Ormai tutti i principali centri di calcolo concordano sull'arrivo di una lunga (e per il periodo anche abbastanza intensa) fase anticiclonica di chiaro stampo nord-africano sul Mediterraneo Centrale. La causa, la solita saccatura atlantica che sprofonda al largo del Portogallo, secondo lo schema che tanto c'ha fatto penare le scorse estati e che quest'anno, per fortuna, non s'è visto. Almeno fino ad ora.
Ecco infatti a metà della prossima settimana l'
HP africano in grande spolvero sul Mediterraneo
I massimi saranno a Ovest dell'Italia, quindi indicativamente tra Baleari e Sardegna, dove si tornerà climaticamente indietro di un mese, con la +20° pronta ad abbracciare l'Isola.
Sull'Umbria forse non toccheremo la fatidica isoterma, ma valori di +17/+18 saranno a portata di mano. Che si tradurranno in massime intorno ai 30/32° in pianura, da giovedì. Non una rarità assoluta per metà settembre, ma di certo nemmeno così frequente da vedere.

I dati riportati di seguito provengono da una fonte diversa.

Lemma loops_hist_fixed n rs st log sw st' log' sw' :
  Forall (λ b, b = true) sw →
  loops_hist n rs st log sw = Ok (st', log', sw') →
  last sw' = Some false →
  ∀ r, r ∈ rs → name r ∈ st_fired st' ∨ when r (st_facts st') = Ok false.
Proof.
  revert st log sw. induction n as [|n IH]; intros st log sw Hsw; simpl.
  - intros [= <- <- <-] Hl. apply last_Some in Hl as [sw0 ->].
    rewrite Forall_app, Forall_singleton in Hsw. by destruct Hsw.
  - intros H Hl. apply bind_Ok in H as ([[st1 any1] log1] & Hs & H).
    destruct any1.
    + eapply IH; [|exact H|exact Hl]. by rewrite Forall_app, Forall_singleton.
    + injection H as <- <- <-.
      pose proof (sweep_hist_erase rs st false log) as He. rewrite Hs in He.
      simpl in He. by destruct (sweep_no_fire _ _ _ He) as [-> Hall].
Qed.

(** X1: a run that ended on a sweep firing nothing has reached a fixed point:
    on the returned store no rule is eligible that has not fired. *)
Theorem fixed_point_no_rule_eligible
  (ls : gset string → list string) (f : FactBase) (rs : list Rule) (n : Z)
  (res : InferenceResult) :
  (∀ X, ls X ≡ₚ elements X) →
  forward_chain ls f rs n = Ok res →
  last (sweep_flags f rs n) = Some false →
  ∀ r, r ∈ rs → name r ∈ fired_rules res ∨ when r (facts res) = Ok false.
Proof.
  intros Hls H Hl r Hr.
  apply forward_chain_run in H as (st & log & sw & Hrun & -> & _ & Hsw).
  rewrite Hsw in Hl. simpl.
  destruct (loops_hist_fixed _ _ _ _ _ _ _ _ (Forall_nil_2 _) Hrun Hl r Hr) as [Hin|Hw];
    [left; by apply enum_perm_elem | by right].
Qed.

Lemma fixed_point_no_rule_eligible_witness :
  ∃ res, forward_chain elements scenario1 shipped_rules 20 = Ok res ∧
    last (sweep_flags scenario1 shipped_rules 20) = Some false ∧
    ∀ r, r ∈ shipped_rules →
      name r ∈ fired_rules res ∨ when r (facts res) = Ok false.
Proof.
  eexists. split; [vm_compute; reflexivity|]. split; [vm_compute; reflexivity|].
  apply (fixed_point_no_rule_eligible elements scenario1 shipped_rules 20);
    [exact elements_enumerates | vm_compute; reflexivity | vm_compute; reflexivity].
Defined.

Lemma rules_names_NoDup str_of capitalize :
  NoDup (name <$> rules str_of capitalize).
Proof. apply (bool_decide_unpack _). vm_compute. exact I. Qed.

Lemma rule_inj str_of capitalize r r' :
  r ∈ rules str_of capitalize → r' ∈ rules str_of capitalize →
  name r = name r' → r = r'.
Proof.
  intros [i Hi]%list_elem_of_lookup [j Hj]%list_elem_of_lookup Heq.
  assert (i = j) as ->; [|congruence].
  eapply NoDup_lookup; [apply (rules_names_NoDup str_of capitalize)| |];
    rewrite list_lookup_fmap.
  - by rewrite Hi.
  - rewrite Hj. simpl. by rewrite Heq.
Qed.

Lemma rules_cases str_of capitalize r :
  r ∈ rules str_of capitalize ↔
  r ∈ pre_rules ∨ r = D1_COMPUTE_BEST_MOVE ∨ r ∈ post_rules str_of capitalize.
Proof. by rewrite rules_split, elem_of_app, elem_of_cons. Qed.

(** The rules declared before D1 do not read the best move. *)
Lemma pre_when_ignores_best r g b :
  r ∈ pre_rules → when r (<["best_move" := b]> g) = when r g.
Proof.
  unfold pre_rules. intros Hr. repeat (apply elem_of_cons in Hr as [->|Hr]);
    [.. | by apply elem_of_nil in Hr];
    unfold_rules; unfold_reads; rewrite ?lookup_insert_ne by done; done.
Qed.

Lemma pre_when_settled r f :
  r ∈ pre_rules → when r (settled f) = when r f.
Proof.
  intros Hr. unfold settled. destruct (when D1_COMPUTE_BEST_MOVE f) as [[]|e]; [|done..].
  by apply pre_when_ignores_best.
Qed.

(** The first sweep of a run of the shipped rules, rule by rule: D1 fires
    exactly when it is eligible on the initial store, any other rule exactly
    when its condition holds on the settled store. *)
Lemma kb_sweep_exact str_of capitalize f st1 any1 :
  sweep (rules str_of capitalize) (init_state f) false = Ok (st1, any1) →
  same_but_recos (settled f) (st_facts st1) ∧
  ("D1_COMPUTE_BEST_MOVE" ∈ st_fired st1 ↔ when D1_COMPUTE_BEST_MOVE f = Ok true) ∧
  ("D1_COMPUTE_BEST_MOVE" ∈ st_fired st1 ∨ when D1_COMPUTE_BEST_MOVE f = Ok false) ∧
  (∀ r, r ∈ rules str_of capitalize → name r ≠ "D1_COMPUTE_BEST_MOVE" →
     (name r ∈ st_fired st1 ↔ when r (settled f) = Ok true) ∧
     (name r ∈ st_fired st1 ∨ when r (settled f) = Ok false)).
Proof.
  intros H. rewrite rules_split, sweep_app in H.
  apply bind_Ok in H as ([sta anya] & Ha & H). cbn [fst snd] in H.
  assert (∀ r, r ∈ pre_rules → r ∈ rules str_of capitalize) as Hpre
    by (intros r Hr; apply rules_cases; by left).
  assert (∀ r, r ∈ post_rules str_of capitalize → r ∈ rules str_of capitalize) as Hpost
    by (intros r Hr; apply rules_cases; by right; right).
  assert (D1_COMPUTE_BEST_MOVE ∈ rules str_of capitalize) as Hd1in
    by (apply rules_cases; by right; left).
  destruct (sweep_inv (λ st, same_but_recos f (st_facts st))
              pre_rules (init_state f) false sta anya
              ltac:(intros r st0 g' Hr Hs _ _ Ht; simpl;
                    destruct (rule_then_spec _ _ _ _ _ (Hpre r Hr) Ht)
                      as [(_ & l & ->)|(Hn & _)];
                    [by apply same_but_recos_insert
                    |by destruct (pre_rules_names r Hr)])
              (same_but_recos_refl f) Ha)
    as (Hsa & _ & _ & Halla & Hfa).
  assert (∀ x, x ∈ st_fired sta →
            ∃ r, r ∈ pre_rules ∧ name r = x ∧ when r f = Ok true) as Hfa'.
  { intros x Hx. destruct (Hfa x Hx) as [Hx0|(r & st0 & Hr & Hn & Hs0 & Hw)].
    - by apply not_elem_of_empty in Hx0.
    - exists r. split_and!; [done..|].
      by rewrite <- (when_same_but_recos _ _ _ _ _ (Hpre r Hr) Hs0). }
  assert ("D1_COMPUTE_BEST_MOVE" ∉ st_fired sta) as Hna.
  { intros Hin. destruct (Hfa' _ Hin) as (r & Hr & Hn & _).
    by destruct (pre_rules_names r Hr). }
  (* D1 *)
  assert (∃ stb anyb,
            sweep (post_rules str_of capitalize) stb anyb = Ok (st1, any1) ∧
            same_but_recos (settled f) (st_facts stb) ∧
            st_fired sta ⊆ st_fired stb ∧
            ("D1_COMPUTE_BEST_MOVE" ∈ st_fired stb ↔
               when D1_COMPUTE_BEST_MOVE f = Ok true) ∧
            ("D1_COMPUTE_BEST_MOVE" ∈ st_fired stb ∨
               when D1_COMPUTE_BEST_MOVE f = Ok false) ∧
            (∀ x, x ∈ st_fired stb → x = "D1_COMPUTE_BEST_MOVE" ∨ x ∈ st_fired sta))
    as (stb & anyb & Hb & Hsb & Hsubb & Hd1iff & Hd1or & Hfb).
  { pose proof (when_same_but_recos _ _ _ _ _ Hd1in Hsa) as Hwd.
    unfold settled. destruct (when D1_COMPUTE_BEST_MOVE f) as [[]|e] eqn:Hd1.
    - rewrite sweep_cons_fire in H by done.
      apply bind_Ok in H as (gb & Htb & H).
      pose proof Htb as Htb'. cbn [then_ D1_COMPUTE_BEST_MOVE] in Htb'.
      apply bind_Ok in Htb' as (b & Hcb & [= <-]).
      rewrite (compute_same_but_recos _ _ Hsa) in Hcb.
      eexists _, _. split; [exact H|]. cbn [st_facts st_fired fire name D1_COMPUTE_BEST_MOVE].
      split_and!.
      + unfold with_best, derived_best. rewrite Hcb. by apply same_but_recos_best.
      + apply union_subseteq_r.
      + split; [done|]. intros _. by apply elem_of_union_l, elem_of_singleton.
      + left. by apply elem_of_union_l, elem_of_singleton.
      + intros x [Hx|Hx]%elem_of_union; [left; by apply elem_of_singleton in Hx | by right].
    - rewrite sweep_cons_skip in H by done.
      exists sta, anya. split_and!; [done | done | done | | by right | by right].
      split; [done|]. intros [=].
    - rewrite (sweep_cons_raise _ _ _ _ e) in H by done. discriminate. }
  destruct (sweep_inv (λ st, same_but_recos (settled f) (st_facts st))
              (post_rules str_of capitalize) stb anyb st1 any1
              ltac:(intros r st0 g' Hr Hs _ _ Ht; simpl;
                    destruct (rule_then_spec _ _ _ _ _ (Hpost r Hr) Ht)
                      as [(_ & l & ->)|(Hn & _)];
                    [by apply same_but_recos_insert
                    |by destruct (post_rules_names _ _ r Hr)])
              Hsb Hb)
    as (Hs1 & Hsub1 & _ & Hall1 & Hf1).
  assert (∀ r, r ∈ rules str_of capitalize → name r ≠ "D1_COMPUTE_BEST_MOVE" →
            name r ∈ st_fired st1 ∨ when r (settled f) = Ok false) as Hor.
  { intros r Hr Hn. apply rules_cases in Hr as [Hr|[->|Hr]]; [| done |].
    - destruct (Halla r Hr) as [Hin|(st0 & Hs0 & Hw0)].
      + left. by apply Hsub1, Hsubb.
      + right. rewrite (pre_when_settled r f Hr).
        by rewrite <- (when_same_but_recos _ _ _ _ _ (Hpre r Hr) Hs0).
    - destruct (Hall1 r Hr) as [Hin|(st0 & Hs0 & Hw0)]; [by left|].
      right. by rewrite <- (when_same_but_recos _ _ _ _ _ (Hpost r Hr) Hs0). }
  split_and!; [done | | | ].
  - split.
    + intros Hin. destruct (Hf1 _ Hin) as [Hinb|(r & st0 & Hr & Hn & _)].
      * by apply Hd1iff.
      * by destruct (post_rules_names _ _ r Hr).
    + intros Hw. by apply Hsub1, Hd1iff.
  - destruct Hd1or as [Hin|Hw]; [left; by apply Hsub1 | by right].
  - intros r Hr Hn. split; [|by apply Hor]. split.
    + intros Hin. destruct (Hf1 _ Hin) as [Hinb|(r' & st0 & Hr' & Hn' & Hs0 & Hw0)].
      * destruct (Hfb _ Hinb) as [?|Hina]; [done|].
        destruct (Hfa' _ Hina) as (r' & Hr' & Hn' & Hw').
        assert (r' = r) as -> by (eapply rule_inj; eauto).
        by rewrite (pre_when_settled r f Hr').
      * assert (r' = r) as -> by (eapply rule_inj; eauto).
        by rewrite <- (when_same_but_recos _ _ _ _ _ (Hpost r Hr') Hs0).
    + intros Hw. destruct (Hor r Hr Hn) as [?|Hw']; [done|congruence].
Qed.

Lemma loops_S rs st n :
  loops (S n) rs st =
  sweep rs st false ≫= λ out : engine_state * bool,
    if out.2 then loops n rs out.1 else Ok out.1.
Proof. simpl. by destruct (sweep rs st false) as [[st' []]|]. Qed.

Lemma loops_settled rs st n :
  sweep rs st false = Ok (st, false) → loops n rs st = Ok st.
Proof. intros H. destruct n; [done|]. by rewrite loops_S, H. Qed.

Lemma loops_hist_S rs st log sw n :
  loops_hist (S n) rs st log sw =
  sweep_hist rs st false log ≫= λ out : engine_state * bool * list Rule,
    if out.1.2 then loops_hist n rs out.1.1 out.2 (sw ++ [true])
    else Ok (out.1.1, out.2, sw ++ [false]).
Proof. simpl. by destruct (sweep_hist rs st false log) as [[[st' []] log']|]. Qed.

(** After the first sweep of the shipped rules another sweep fires nothing. *)
Lemma kb_second_sweep str_of capitalize f st1 any1 any :
  sweep (rules str_of capitalize) (init_state f) false = Ok (st1, any1) →
  sweep (rules str_of capitalize) st1 any = Ok (st1, any).
Proof.
  intros H. destruct (kb_sweep_exact _ _ _ _ _ H) as (Hs1 & _ & Hd1or & Hall).
  apply sweep_noop. intros r Hr.
  rewrite (when_same_but_recos _ _ _ _ _ Hr Hs1).
  destruct (decide (name r = "D1_COMPUTE_BEST_MOVE")) as [Hn|Hn].
  - rewrite (rule_named_D1 _ _ _ Hr Hn). destruct Hd1or as [?|Hw]; [by left|].
    right. unfold settled. by rewrite Hw.
  - by apply Hall.
Qed.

Fino al 19/20 settembre quindi sole e caldo.
E poi? Beh, secondo GFS06 la durata della fase anticiclonica sarebbe decisamente lunga, quasi fino alla fine del mese, anche se lo schema barico è destinato a mutare in terza decade. Gli spaghi comunque sono aperti a tutte le possibilità, sempre dopo il 20.
Secondo ECMWF invece dopo il 20 le correnti atlantiche dovrebbero tornare a comandare il tempo al centro-nord.
Quel che è certo è che quella in arrivo sembra volere essere la fase anticiclonica africana più lunga dall'inizio dell'Estate.